Return every line of the listing below, unchanged, from its first line to the line holding "errors it also", that line included.
== Available data ==
(** One entry of the map as an object member: the key is written
    coerced to valid UTF-8, a nil pointer as [null], a style as its
    document. A pointer with no pointee does not occur in a Go heap and
    is reported as an error. *)
Definition encodeEntry (h : gmap loc Style) (kv : string * ptr)
  : option (string * jvalue) :=
  match kv.2 with
  | None => Some (ToValidUTF8 kv.1, JNull)
  | Some l => s ← h !! l; d ← encodeStyle s; Some (ToValidUTF8 kv.1, JDoc d)
  end.

(** [json.MarshalIndent(hs, "", "  ")] for [hs *Styles]: a nil map is
    [null]; the members of the object come out sorted by the keys of
    the map, as they are before the coercion; [None] is an error. *)
Definition MarshalIndent (hs : Styles) (h : gmap loc Style) : option json :=
  match hs with
  | None => Some JTopNull
  | Some m =>
      JObject <$> mapM (encodeEntry h) (by_name m)
  end.

(** [func (hs *Styles) OpenJSON(filename gi.FileName) error] *)
Definition OpenJSON (hs : Styles) (filename : string)
    (h : gmap loc Style) (fs : filesys)
  : Styles * gmap loc Style * option error :=
  match ReadFile fs filename with
  | None => (hs, h, Some ReadError)
  | Some b => Unmarshal b hs h
  end.

(** [func (hs *Styles) SaveJSON(filename gi.FileName) error]; the
    errors it also prints to the log are not recorded. *)
Definition SaveJSON (hs : Styles) (filename : string)
    (h : gmap loc Style) (fs : filesys) : filesys * option error :=
  match MarshalIndent hs h with
  | None => (fs, Some MarshalError)
  | Some b => WriteFile fs filename b
  end.

(** ** Preferences *)

(** The receiver [hs *Styles] of a method that also works on the
    package state: the address of one of the three collections. *)
Inductive stylesvar : Type := TheStd | TheCustom | TheAvail.

Definition load (hs : stylesvar) (st : state) : Styles :=
  match hs with
  | TheStd => StdStyles st
  | TheCustom => CustomStyles st
  | TheAvail => AvailStyles st
  end.

Definition store (hs : stylesvar) (v : Styles) (st : state) : state :=
  match hs with
  | TheStd =>
      mkState (heap st) v (CustomStyles st) (AvailStyles st)
              (StyleDefault st) (StyleNames st) (StylesChanged st) (disk st)
  | TheCustom =>
      mkState (heap st) (StdStyles st) v (AvailStyles st)
              (StyleDefault st) (StyleNames st) (StylesChanged st) (disk st)
  | TheAvail =>
      mkState (heap st) (StdStyles st) (CustomStyles st) v
              (StyleDefault st) (StyleNames st) (StylesChanged st) (disk st)
  end.

Definition set_heap (h : gmap loc Style) (st : state) : state :=
  mkState h (StdStyles st) (CustomStyles st) (AvailStyles st)
          (StyleDefault st) (StyleNames st) (StylesChanged st) (disk st).

Definition set_disk (fs : filesys) (st : state) : state :=
  mkState (heap st) (StdStyles st) (CustomStyles st) (AvailStyles st)
          (StyleDefault st) (StyleNames st) (StylesChanged st) fs.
===
- Your solution -
(** One entry of the map as an object member: the key is written
    coerced to valid UTF-8, a nil pointer as [null], a style as its
    document. A pointer with no pointee does not occur in a Go heap and
    is reported as an error. *)
Definition encodeEntry (h : gmap loc Style) (kv : string * ptr)
  : option (string * jvalue) :=
  match kv.2 with
  | None => Some (ToValidUTF8 kv.1, JNull)
  | Some l => s ← h !! l; d ← encodeStyle s; Some (ToValidUTF8 kv.1, JDoc d)
  end.

(** [json.MarshalIndent(hs, "", "  ")] for [hs *Styles]: a nil map is
    [null]; the members of the object come out sorted by the keys of
    the map, as they are before the coercion; [None] is an error. *)
Definition MarshalIndent (hs : Styles) (h : gmap loc Style) : option json :=
  match hs with
  | None => Some JTopNull
  | Some m =>
      JObject <$> mapM (encodeEntry h) (by_name m)
  end.

(** [func (hs *Styles) OpenJSON(filename gi.FileName) error] *)
Definition OpenJSON (hs : Styles) (filename : string)
    (h : gmap loc Style) (fs : filesys)
  : Styles * gmap loc Style * option error :=
  match ReadFile fs filename with
  | None => (hs, h, Some ReadError)
  | Some b => Unmarshal b hs h
  end.

(** [func (hs *Styles) SaveJSON(filename gi.FileName) error]; the
    errors it also prints to the log are not recorded. *)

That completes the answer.